(* ===== verification/CRDTStore.v ===== *)
(** * CRDTStore: src/store/crdt.go

    Last-writer-wins string keys with a logical clock.  [Merge] takes the
    read lock of the other store TWICE and releases it once, so the lock is
    part of the model: a call that must wait for a lock nobody will release
    is [Deadlock].  [Merge] works on a heap of stores, since its two stores
    may be the same object. *)

From stdpp Require Import base list gmap strings.
From Stdlib Require Import ZArith Lia.
From S2P Require Import Prelude GoLib StoreSpec.
Local Open Scope Z_scope.

(** ** The store *)
Record crdtValue := mkCrdt { cv_value : gostring; cv_ts : Z }.

#[global] Instance crdtValue_eq_dec : EqDecision crdtValue.
Proof. solve_decision. Defined.

Record CRDTStore := mkCRDTStore {
  cr_data : gmap gostring crdtValue;
  cr_hashes : gmap gostring (gmap gostring gostring);
  cr_clock : Z;                                  (* uint64 *)
  cr_mu : RWMutex
}.

Definition NewCRDTStore : CRDTStore := mkCRDTStore ∅ ∅ 0 unlocked.

(** [s.mu.Lock(); ...; s.mu.Unlock()] around a change of the other fields. *)
Definition locked (f : CRDTStore → CRDTStore) (s : CRDTStore) : go CRDTStore :=
  m1 ← rw_Lock (cr_mu s);
  let s1 := f (mkCRDTStore (cr_data s) (cr_hashes s) (cr_clock s) m1) in
  m2 ← rw_Unlock (cr_mu s1);
  Ret (mkCRDTStore (cr_data s1) (cr_hashes s1) (cr_clock s1) m2).

(** [s.mu.RLock(); r := ...; s.mu.RUnlock()] *)
Definition rlocked {A} (f : CRDTStore → A) (s : CRDTStore) : go A :=
  m1 ← rw_RLock (cr_mu s); _ ← rw_RUnlock m1; Ret (f s).

Definition nextTS (s : CRDTStore) : Z := wrap 64 (cr_clock s + 1).

Definition CRDTStore_Set (key value : gostring) : CRDTStore → go CRDTStore :=
  locked (λ s, let ts := nextTS s in
    mkCRDTStore (<[key := mkCrdt value ts]> (cr_data s)) (cr_hashes s) ts (cr_mu s)).

Definition CRDTStore_Del (key : gostring) : CRDTStore → go CRDTStore :=
  locked (λ s, mkCRDTStore (delete key (cr_data s)) (delete key (cr_hashes s)) (cr_clock s) (cr_mu s)).

Definition CRDTStore_Get (key : gostring) : CRDTStore → go (option gostring) :=
  rlocked (λ s, cv_value <$> (cr_data s !! key)).

Definition CRDTStore_SetWithTS (key value : gostring) (ts : Z) : CRDTStore → go CRDTStore :=
  locked (λ s,
    let data := match cr_data s !! key with
                | None => <[key := mkCrdt value ts]> (cr_data s)
                | Some existing =>
                    if (cv_ts existing <? ts) || ((ts =? cv_ts existing) && false)
                    then <[key := mkCrdt value ts]> (cr_data s) else cr_data s
                end in
    mkCRDTStore data (cr_hashes s) (if cr_clock s <? ts then ts else cr_clock s) (cr_mu s)).

Definition CRDTStore_Snapshot : CRDTStore → go (gmap gostring crdtValue) := rlocked cr_data.

Definition CRDTStore_HSet (hash key value : gostring) : CRDTStore → go CRDTStore :=
  locked (λ s, mkCRDTStore (cr_data s) (hash_put hash key value (cr_hashes s)) (cr_clock s) (cr_mu s)).

Definition CRDTStore_HGet (hash key : gostring) : CRDTStore → go (option gostring) :=
  rlocked (λ s, hash_get hash key (cr_hashes s)).

Definition CRDTStore_HGetAll (hash : gostring) : CRDTStore → go (option (gmap gostring gostring)) :=
  rlocked (λ s, cr_hashes s !! hash).

Definition CRDTStore_Close (s : CRDTStore) : go CRDTStore := Ret s.

(** ** Merge, on a heap of stores *)
Definition on_store (l : nat) (f : CRDTStore → go CRDTStore) (h : gmap nat CRDTStore) :
    go (gmap nat CRDTStore) :=
  match h !! l with
  | None => Panic
  | Some s => s' ← f s; Ret (<[l := s']> h)
  end.

Definition with_mu (f : RWMutex → go RWMutex) (s : CRDTStore) : go CRDTStore :=
  m ← f (cr_mu s); Ret (mkCRDTStore (cr_data s) (cr_hashes s) (cr_clock s) m).

(** One iteration of the loop over [other.data], and over [other.hashes]. *)
Definition entry_upd (kv : gostring * crdtValue) (s : CRDTStore) : CRDTStore :=
  let '(key, v) := kv in
  let data := match cr_data s !! key with
              | None => <[key := v]> (cr_data s)
              | Some existing => if cv_ts existing <? cv_ts v then <[key := v]> (cr_data s) else cr_data s
              end in
  mkCRDTStore data (cr_hashes s) (if cr_clock s <? cv_ts v then cv_ts v else cr_clock s) (cr_mu s).
Definition merge_entry (kv : gostring * crdtValue) : CRDTStore → go CRDTStore :=
  locked (entry_upd kv).

Definition hash_upd (hm : gostring * gmap gostring gostring) (s : CRDTStore) : CRDTStore :=
  let '(hash, inner) := hm in
  let hs := match cr_hashes s !! hash with None => <[hash := ∅]> (cr_hashes s) | Some _ => cr_hashes s end in
  mkCRDTStore (cr_data s) (alter (λ m, inner ∪ m) hash hs) (cr_clock s) (cr_mu s).
Definition merge_hash (hm : gostring * gmap gostring gostring) : CRDTStore → go CRDTStore :=
  locked (hash_upd hm).

(** [entries] and [hentries] are the pairs of [other.data] and [other.hashes]
    in the order the two [range] loops visit them. *)
Definition CRDTStore_Merge (s other : nat) (entries : list (gostring * crdtValue))
    (hentries : list (gostring * gmap gostring gostring)) (h : gmap nat CRDTStore) :
    go (gmap nat CRDTStore) :=
  h1 ← on_store other (with_mu rw_RLock) h;
  h2 ← go_foldl (λ kv, on_store s (merge_entry kv)) entries h1;
  h3 ← on_store other (with_mu rw_RLock) h2;
  h4 ← go_foldl (λ hm, on_store s (merge_hash hm)) hentries h3;
  on_store other (with_mu rw_RUnlock) h4.

#[global] Instance CRDTStore_ops : StoreOps CRDTStore := {
  st_Set := CRDTStore_Set;
  st_Get := CRDTStore_Get;
  st_Del := CRDTStore_Del;
  st_HSet := CRDTStore_HSet;
  st_HGet := CRDTStore_HGet;
  st_HGetAll := CRDTStore_HGetAll;
  st_Close := CRDTStore_Close
}.

(** ** Invariant and abstraction *)
Definition CRDTStore_abs (s : CRDTStore) : kv := mkKV (cv_value <$> cr_data s) (cr_hashes s).
Definition CRDTStore_inv (s : CRDTStore) : Prop := cr_mu s = unlocked.

(** A change made under the lock of an unlocked store returns, unlocked. *)
Lemma locked_ret f s :
  cr_mu s = unlocked →
  (∀ x, cr_mu (f x) = cr_mu x) →
  (∀ x m, f (mkCRDTStore (cr_data x) (cr_hashes x) (cr_clock x) m) =
          mkCRDTStore (cr_data (f x)) (cr_hashes (f x)) (cr_clock (f x)) m) →
  locked f s = Ret (f s).
Proof.
  intros Hu Hmu Hf. unfold locked. rewrite Hu. cbn [mbind go_bind rw_Lock].
  simpl. rewrite Hmu. simpl. rewrite Hf. simpl.
  pose proof (Hmu s) as E. rewrite Hu in E. destruct (f s); simpl in *. by subst.
Qed.

Lemma rlocked_ret {A} (f : CRDTStore → A) s : cr_mu s = unlocked → rlocked f s = Ret (f s).
Proof. intros Hu. unfold rlocked. by rewrite Hu. Qed.

(** A store whose read lock was leaked blocks every later writer. *)
Lemma locked_blocked f s : (rw_readers (cr_mu s) ≠ 0)%nat → locked f s = Deadlock.
Proof.
  intros Hr. unfold locked, rw_Lock.
  destruct (Nat.eqb_spec (rw_readers (cr_mu s)) 0); [done|]. by rewrite orb_true_r.
Qed.

#[global] Program Instance CRDTStore_laws : StoreLaws CRDTStore := {
  st_inv := CRDTStore_inv;
  st_abs := CRDTStore_abs
}.
Next Obligation.
  intros k v s Hi. simpl. eexists; split_and!; [by apply locked_ret|done|].
  unfold CRDTStore_abs, kv_set; simpl. by rewrite fmap_insert.
Qed.
Next Obligation.
  intros k s Hi. simpl. eexists; split_and!; [by apply locked_ret|done|].
  unfold CRDTStore_abs, kv_del; simpl. by rewrite fmap_delete.
Qed.
Next Obligation.
  intros h k v s Hi. simpl. eexists; split_and!; [by apply locked_ret|done|].
  unfold CRDTStore_abs, kv_hset; simpl. by rewrite hash_put_spec.
Qed.
Next Obligation.
  intros k s Hi. simpl. unfold CRDTStore_Get. rewrite rlocked_ret by done.
  unfold kv_get; simpl. by rewrite lookup_fmap.
Qed.
Next Obligation. intros h k s Hi. simpl. unfold CRDTStore_HGet. by rewrite rlocked_ret. Qed.
Next Obligation. intros h s Hi. simpl. unfold CRDTStore_HGetAll. by rewrite rlocked_ret. Qed.

(** ** The effect of a merge *)
Definition lww (a b : crdtValue) : crdtValue := if cv_ts a <? cv_ts b then b else a.
Definition lww_merge (d1 d2 : gmap gostring crdtValue) : gmap gostring crdtValue :=
  union_with (λ a b, Some (lww a b)) d1 d2.
Definition hash_merge (h1 h2 : gmap gostring (gmap gostring gostring)) :
    gmap gostring (gmap gostring gostring) :=
  union_with (λ m inner, Some (inner ∪ m)) h1 h2.

Lemma merge_entry_ret kv s :
  cr_mu s = unlocked → merge_entry kv s = Ret (entry_upd kv s) ∧ cr_mu (entry_upd kv s) = unlocked.
Proof. intros Hu. destruct kv. split; [by apply locked_ret|done]. Qed.

Lemma merge_hash_ret hm s :
  cr_mu s = unlocked → merge_hash hm s = Ret (hash_upd hm s) ∧ cr_mu (hash_upd hm s) = unlocked.
Proof. intros Hu. destruct hm. split; [by apply locked_ret|done]. Qed.

Lemma on_store_ret l f h s s' :
  h !! l = Some s → f s = Ret s' → on_store l f h = Ret (<[l := s']> h).
Proof. intros Hl Hf. unfold on_store. by rewrite Hl, Hf. Qed.

Lemma on_store_block l f h s :
  h !! l = Some s → f s = Deadlock → on_store l f h = Deadlock.
Proof. intros Hl Hf. unfold on_store. by rewrite Hl, Hf. Qed.

Lemma foldl_on_store {A} (f : A → CRDTStore → CRDTStore) (g : A → CRDTStore → go CRDTStore) l st h as_ :
  (∀ a x, cr_mu x = unlocked → g a x = Ret (f a x) ∧ cr_mu (f a x) = unlocked) →
  h !! l = Some st → cr_mu st = unlocked →
  go_foldl (λ a, on_store l (g a)) as_ h = Ret (<[l := foldl (λ x a, f a x) st as_]> h) ∧
  cr_mu (foldl (λ x a, f a x) st as_) = unlocked.
Proof.
  intros Hg. revert st h; induction as_ as [|a as_ IH]; intros st h Hl Hu; simpl.
  - by rewrite insert_id.
  - destruct (Hg a st Hu) as [Ha Hu'].
    assert (on_store l (g a) h = Ret (<[l := f a st]> h)) as -> by by eapply on_store_ret.
    simpl.
    destruct (IH (f a st) (<[l := f a st]> h)) as [E Hu2]; [by rewrite lookup_insert_eq|done|].
    by rewrite E, insert_insert_eq.
Qed.

Lemma entry_upd_data k v s d :
  d !! k = None →
  lww_merge (cr_data (entry_upd (k, v) s)) d = lww_merge (cr_data s) (<[k := v]> d).
Proof.
  intros Hd. apply map_eq; intros j. unfold lww_merge. rewrite !lookup_union_with.
  destruct (decide (j = k)) as [->|Hne].
  - rewrite Hd, lookup_insert_eq. simpl. destruct (cr_data s !! k) as [a|] eqn:E; simpl.
    + unfold lww. destruct (Z.ltb_spec (cv_ts a) (cv_ts v)); by rewrite ?lookup_insert_eq, ?E.
    + by rewrite lookup_insert_eq.
  - rewrite lookup_insert_ne by done. f_equal. simpl.
    destruct (cr_data s !! k); [case_match|]; rewrite ?lookup_insert_ne; done.
Qed.

Lemma entries_data l s :
  NoDup l.*1 →
  cr_data (foldl (λ x kv, entry_upd kv x) s l) = lww_merge (cr_data s) (list_to_map l).
Proof.
  revert s; induction l as [|[k v] l IH]; intros s Hnd; cbn [foldl].
  - unfold lww_merge. simpl. by rewrite (right_id_L ∅ _).
  - apply NoDup_cons in Hnd as [Hk Hnd]. rewrite IH by done. simpl.
    apply entry_upd_data. by apply not_elem_of_list_to_map_1.
Qed.

Lemma entries_hashes l s :
  cr_hashes (foldl (λ x kv, entry_upd kv x) s l) = cr_hashes s.
Proof. revert s; induction l as [|[k v] l IH]; intros s; simpl; [done|]. by rewrite IH. Qed.

Lemma entries_clock l s :
  cr_clock (foldl (λ x kv, entry_upd kv x) s l) = foldl Z.max (cr_clock s) ((λ kv, cv_ts kv.2) <$> l).
Proof.
  revert s; induction l as [|[k v] l IH]; intros s; simpl; [done|]. rewrite IH. simpl. f_equal.
  destruct (Z.ltb_spec (cr_clock s) (cv_ts v)); lia.
Qed.

Lemma foldl_max_ge l c : c ≤ foldl Z.max c l.
Proof.
  revert c; induction l as [|y l IH]; intros c; simpl; [lia|].
  transitivity (Z.max c y); [lia|apply IH].
Qed.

──────────────────────────────

→ Required work
Transcribe the records above from the line holding "Definition merge_hash (hm" down to the line holding "in the order", inclusive, without adding anything.

→ Exercise solution
Definition merge_hash (hm : gostring * gmap gostring gostring) : CRDTStore → go CRDTStore :=
  locked (hash_upd hm).

(** [entries] and [hentries] are the pairs of [other.data] and [other.hashes]
    in the order the two [range] loops visit them. *)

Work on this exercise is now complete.